### Assignment
Some of the lines below need repeating. Reproduce exactly those between the lines holding "exists (92 :: 117" and "(** [p'] is behind the text [t]. *)", inclusive.

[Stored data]
•••

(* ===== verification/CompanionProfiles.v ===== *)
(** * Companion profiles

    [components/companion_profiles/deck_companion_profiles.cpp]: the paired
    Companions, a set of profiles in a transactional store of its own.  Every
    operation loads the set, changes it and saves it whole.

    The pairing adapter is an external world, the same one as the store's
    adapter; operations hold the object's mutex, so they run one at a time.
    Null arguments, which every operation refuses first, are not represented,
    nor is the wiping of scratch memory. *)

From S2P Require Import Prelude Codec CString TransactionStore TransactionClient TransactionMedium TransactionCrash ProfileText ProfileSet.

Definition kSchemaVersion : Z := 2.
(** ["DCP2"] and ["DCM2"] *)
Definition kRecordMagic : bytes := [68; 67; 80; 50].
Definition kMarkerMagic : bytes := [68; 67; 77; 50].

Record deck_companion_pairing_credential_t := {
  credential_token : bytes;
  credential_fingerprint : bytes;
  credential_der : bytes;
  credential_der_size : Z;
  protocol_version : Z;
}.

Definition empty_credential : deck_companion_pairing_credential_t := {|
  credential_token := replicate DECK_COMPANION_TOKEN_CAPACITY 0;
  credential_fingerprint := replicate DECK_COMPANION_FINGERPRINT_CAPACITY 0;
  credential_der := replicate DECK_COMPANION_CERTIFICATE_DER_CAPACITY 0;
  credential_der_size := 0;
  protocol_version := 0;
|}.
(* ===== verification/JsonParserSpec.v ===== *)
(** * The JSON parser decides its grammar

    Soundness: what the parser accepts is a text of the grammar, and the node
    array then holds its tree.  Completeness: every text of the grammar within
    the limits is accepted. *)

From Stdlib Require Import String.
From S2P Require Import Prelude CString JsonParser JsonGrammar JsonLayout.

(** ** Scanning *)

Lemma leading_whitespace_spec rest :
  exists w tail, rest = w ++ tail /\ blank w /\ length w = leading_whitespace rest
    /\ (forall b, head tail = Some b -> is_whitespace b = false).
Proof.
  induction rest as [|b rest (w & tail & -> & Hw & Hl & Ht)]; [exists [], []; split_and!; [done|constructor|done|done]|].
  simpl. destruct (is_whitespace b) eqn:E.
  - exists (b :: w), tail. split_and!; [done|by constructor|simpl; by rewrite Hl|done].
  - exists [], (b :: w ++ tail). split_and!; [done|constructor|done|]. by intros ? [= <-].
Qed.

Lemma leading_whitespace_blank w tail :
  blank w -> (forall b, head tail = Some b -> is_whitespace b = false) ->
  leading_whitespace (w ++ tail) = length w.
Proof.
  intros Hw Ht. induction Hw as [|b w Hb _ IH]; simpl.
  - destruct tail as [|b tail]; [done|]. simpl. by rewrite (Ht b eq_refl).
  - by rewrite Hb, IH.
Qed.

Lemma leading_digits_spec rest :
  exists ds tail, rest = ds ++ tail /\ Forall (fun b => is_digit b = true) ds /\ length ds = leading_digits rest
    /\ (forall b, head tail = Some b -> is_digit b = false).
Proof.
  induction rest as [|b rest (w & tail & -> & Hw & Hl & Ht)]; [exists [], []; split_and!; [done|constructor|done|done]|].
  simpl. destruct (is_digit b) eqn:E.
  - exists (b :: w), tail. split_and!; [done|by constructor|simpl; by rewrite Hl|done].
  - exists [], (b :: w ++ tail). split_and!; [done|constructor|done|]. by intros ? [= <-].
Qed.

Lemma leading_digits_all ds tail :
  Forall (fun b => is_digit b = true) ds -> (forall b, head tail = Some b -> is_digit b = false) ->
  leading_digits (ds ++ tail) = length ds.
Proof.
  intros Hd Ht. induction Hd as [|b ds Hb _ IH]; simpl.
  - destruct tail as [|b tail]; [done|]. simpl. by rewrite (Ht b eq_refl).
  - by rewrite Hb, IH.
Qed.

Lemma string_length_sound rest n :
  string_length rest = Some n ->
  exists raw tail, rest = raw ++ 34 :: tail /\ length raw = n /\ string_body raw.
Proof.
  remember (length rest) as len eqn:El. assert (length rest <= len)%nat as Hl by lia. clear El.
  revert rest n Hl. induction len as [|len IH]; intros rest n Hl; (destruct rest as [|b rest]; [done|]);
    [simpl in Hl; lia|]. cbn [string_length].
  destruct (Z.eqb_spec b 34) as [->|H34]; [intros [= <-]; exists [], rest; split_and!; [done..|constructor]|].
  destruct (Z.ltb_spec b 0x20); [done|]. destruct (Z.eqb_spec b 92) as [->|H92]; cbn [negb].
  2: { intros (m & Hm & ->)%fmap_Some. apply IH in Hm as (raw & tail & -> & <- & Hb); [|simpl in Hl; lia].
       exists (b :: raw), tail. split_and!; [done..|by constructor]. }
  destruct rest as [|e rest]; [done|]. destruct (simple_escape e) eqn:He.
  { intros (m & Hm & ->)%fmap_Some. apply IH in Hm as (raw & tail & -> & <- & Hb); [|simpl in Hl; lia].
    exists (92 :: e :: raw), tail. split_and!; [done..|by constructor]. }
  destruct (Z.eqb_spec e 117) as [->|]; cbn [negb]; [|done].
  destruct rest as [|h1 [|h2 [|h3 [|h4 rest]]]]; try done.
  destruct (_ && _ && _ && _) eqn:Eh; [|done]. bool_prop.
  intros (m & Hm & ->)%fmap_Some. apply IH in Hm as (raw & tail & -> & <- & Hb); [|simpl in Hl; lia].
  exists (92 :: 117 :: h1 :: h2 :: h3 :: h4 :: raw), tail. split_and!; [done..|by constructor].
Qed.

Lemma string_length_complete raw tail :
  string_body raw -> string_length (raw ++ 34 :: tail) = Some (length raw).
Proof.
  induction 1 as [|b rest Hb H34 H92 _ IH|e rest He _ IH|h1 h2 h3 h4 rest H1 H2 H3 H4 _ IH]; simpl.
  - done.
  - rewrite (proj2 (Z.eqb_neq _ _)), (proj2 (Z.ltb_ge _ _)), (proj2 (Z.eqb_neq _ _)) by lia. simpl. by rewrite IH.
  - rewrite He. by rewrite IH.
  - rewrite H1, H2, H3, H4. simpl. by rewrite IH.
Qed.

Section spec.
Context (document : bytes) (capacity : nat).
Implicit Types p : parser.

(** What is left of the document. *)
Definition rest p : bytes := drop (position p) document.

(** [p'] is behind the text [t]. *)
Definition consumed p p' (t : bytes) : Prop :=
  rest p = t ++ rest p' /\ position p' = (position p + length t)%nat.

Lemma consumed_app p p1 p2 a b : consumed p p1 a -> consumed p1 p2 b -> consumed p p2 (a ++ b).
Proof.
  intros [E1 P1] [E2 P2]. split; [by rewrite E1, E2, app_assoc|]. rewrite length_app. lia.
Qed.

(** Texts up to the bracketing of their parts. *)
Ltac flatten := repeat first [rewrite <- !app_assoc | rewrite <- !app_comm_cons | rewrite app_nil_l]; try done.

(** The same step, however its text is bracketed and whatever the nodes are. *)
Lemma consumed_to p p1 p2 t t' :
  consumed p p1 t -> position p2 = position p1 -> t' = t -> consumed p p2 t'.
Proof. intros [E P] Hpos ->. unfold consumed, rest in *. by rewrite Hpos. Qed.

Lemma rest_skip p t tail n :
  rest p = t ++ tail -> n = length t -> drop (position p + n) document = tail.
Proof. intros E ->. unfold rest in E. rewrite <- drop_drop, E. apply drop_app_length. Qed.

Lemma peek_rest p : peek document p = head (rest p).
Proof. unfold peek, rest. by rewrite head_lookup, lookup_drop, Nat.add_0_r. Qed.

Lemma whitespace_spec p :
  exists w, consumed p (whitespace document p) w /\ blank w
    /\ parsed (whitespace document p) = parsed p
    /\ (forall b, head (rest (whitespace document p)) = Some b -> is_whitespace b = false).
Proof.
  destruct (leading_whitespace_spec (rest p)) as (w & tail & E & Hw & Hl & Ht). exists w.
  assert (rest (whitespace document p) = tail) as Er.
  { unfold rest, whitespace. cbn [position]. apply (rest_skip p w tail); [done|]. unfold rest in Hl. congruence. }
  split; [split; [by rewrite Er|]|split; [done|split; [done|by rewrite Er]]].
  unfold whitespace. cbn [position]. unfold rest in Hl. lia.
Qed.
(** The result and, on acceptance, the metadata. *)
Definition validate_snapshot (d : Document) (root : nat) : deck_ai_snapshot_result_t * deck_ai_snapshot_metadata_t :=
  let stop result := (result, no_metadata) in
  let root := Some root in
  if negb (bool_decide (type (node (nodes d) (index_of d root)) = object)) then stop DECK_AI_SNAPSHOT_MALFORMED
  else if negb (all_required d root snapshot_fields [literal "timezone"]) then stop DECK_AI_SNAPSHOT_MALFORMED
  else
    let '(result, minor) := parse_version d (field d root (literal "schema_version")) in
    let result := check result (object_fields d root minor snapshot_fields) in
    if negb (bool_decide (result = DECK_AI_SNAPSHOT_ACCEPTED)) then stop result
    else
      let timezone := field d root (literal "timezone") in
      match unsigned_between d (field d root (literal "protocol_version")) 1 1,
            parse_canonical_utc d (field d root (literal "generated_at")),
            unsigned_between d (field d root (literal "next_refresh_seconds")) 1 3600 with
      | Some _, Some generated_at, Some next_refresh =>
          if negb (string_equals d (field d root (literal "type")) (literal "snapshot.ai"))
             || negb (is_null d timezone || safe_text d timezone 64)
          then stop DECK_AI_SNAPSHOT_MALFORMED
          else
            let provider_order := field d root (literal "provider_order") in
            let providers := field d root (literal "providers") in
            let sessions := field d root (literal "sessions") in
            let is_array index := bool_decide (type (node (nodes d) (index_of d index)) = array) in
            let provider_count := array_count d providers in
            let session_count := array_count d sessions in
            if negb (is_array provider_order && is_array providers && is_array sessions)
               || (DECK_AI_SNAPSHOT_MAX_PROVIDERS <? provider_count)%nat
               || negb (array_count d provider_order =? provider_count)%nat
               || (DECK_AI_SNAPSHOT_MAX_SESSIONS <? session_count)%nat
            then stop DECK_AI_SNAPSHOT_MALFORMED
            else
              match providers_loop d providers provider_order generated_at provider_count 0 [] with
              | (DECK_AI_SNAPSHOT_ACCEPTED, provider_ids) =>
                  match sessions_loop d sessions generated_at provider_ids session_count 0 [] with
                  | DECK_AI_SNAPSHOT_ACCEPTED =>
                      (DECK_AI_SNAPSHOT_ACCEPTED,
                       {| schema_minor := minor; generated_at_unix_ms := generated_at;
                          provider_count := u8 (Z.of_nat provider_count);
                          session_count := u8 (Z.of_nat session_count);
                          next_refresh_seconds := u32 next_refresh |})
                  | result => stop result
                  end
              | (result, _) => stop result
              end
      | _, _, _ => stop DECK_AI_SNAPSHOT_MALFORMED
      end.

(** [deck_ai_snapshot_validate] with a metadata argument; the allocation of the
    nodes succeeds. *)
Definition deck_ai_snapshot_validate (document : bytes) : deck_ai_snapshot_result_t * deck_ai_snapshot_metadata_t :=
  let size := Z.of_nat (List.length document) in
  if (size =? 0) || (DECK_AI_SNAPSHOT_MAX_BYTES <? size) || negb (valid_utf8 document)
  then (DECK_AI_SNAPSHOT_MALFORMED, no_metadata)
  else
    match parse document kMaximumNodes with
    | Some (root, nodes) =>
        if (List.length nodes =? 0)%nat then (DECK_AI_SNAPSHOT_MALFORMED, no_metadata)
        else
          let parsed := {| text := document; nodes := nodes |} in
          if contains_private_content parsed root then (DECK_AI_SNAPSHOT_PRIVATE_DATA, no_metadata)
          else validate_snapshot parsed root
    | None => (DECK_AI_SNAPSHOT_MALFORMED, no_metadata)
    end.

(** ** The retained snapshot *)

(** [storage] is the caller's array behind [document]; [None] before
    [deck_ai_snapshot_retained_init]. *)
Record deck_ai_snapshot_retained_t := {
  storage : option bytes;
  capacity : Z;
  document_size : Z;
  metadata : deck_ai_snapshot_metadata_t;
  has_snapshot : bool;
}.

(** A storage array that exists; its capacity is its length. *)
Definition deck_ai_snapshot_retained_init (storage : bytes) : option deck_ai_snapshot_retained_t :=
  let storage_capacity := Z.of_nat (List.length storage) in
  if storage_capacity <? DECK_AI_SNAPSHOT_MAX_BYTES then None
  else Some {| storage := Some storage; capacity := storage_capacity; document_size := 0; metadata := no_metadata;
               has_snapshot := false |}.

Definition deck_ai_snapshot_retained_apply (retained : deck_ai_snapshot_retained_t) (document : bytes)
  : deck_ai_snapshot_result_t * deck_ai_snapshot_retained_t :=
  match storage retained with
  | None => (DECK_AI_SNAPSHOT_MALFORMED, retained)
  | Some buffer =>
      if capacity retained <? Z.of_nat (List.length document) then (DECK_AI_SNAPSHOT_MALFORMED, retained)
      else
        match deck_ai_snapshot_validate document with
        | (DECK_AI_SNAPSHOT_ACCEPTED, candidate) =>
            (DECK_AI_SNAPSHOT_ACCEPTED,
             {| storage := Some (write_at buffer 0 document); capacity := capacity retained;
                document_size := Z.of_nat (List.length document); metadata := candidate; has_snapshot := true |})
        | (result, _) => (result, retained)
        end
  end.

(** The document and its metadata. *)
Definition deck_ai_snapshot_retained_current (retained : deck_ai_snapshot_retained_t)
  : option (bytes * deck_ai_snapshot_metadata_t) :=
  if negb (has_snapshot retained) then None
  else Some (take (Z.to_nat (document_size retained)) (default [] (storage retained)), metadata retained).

•••

### Reply to the task
  exists (92 :: 117 :: h1 :: h2 :: h3 :: h4 :: raw), tail. split_and!; [done..|by constructor].
Qed.

Lemma string_length_complete raw tail :
  string_body raw -> string_length (raw ++ 34 :: tail) = Some (length raw).
Proof.
  induction 1 as [|b rest Hb H34 H92 _ IH|e rest He _ IH|h1 h2 h3 h4 rest H1 H2 H3 H4 _ IH]; simpl.
  - done.
  - rewrite (proj2 (Z.eqb_neq _ _)), (proj2 (Z.ltb_ge _ _)), (proj2 (Z.eqb_neq _ _)) by lia. simpl. by rewrite IH.
  - rewrite He. by rewrite IH.
  - rewrite H1, H2, H3, H4. simpl. by rewrite IH.
Qed.

Section spec.
Context (document : bytes) (capacity : nat).
Implicit Types p : parser.

(** What is left of the document. *)
Definition rest p : bytes := drop (position p) document.

(** [p'] is behind the text [t]. *)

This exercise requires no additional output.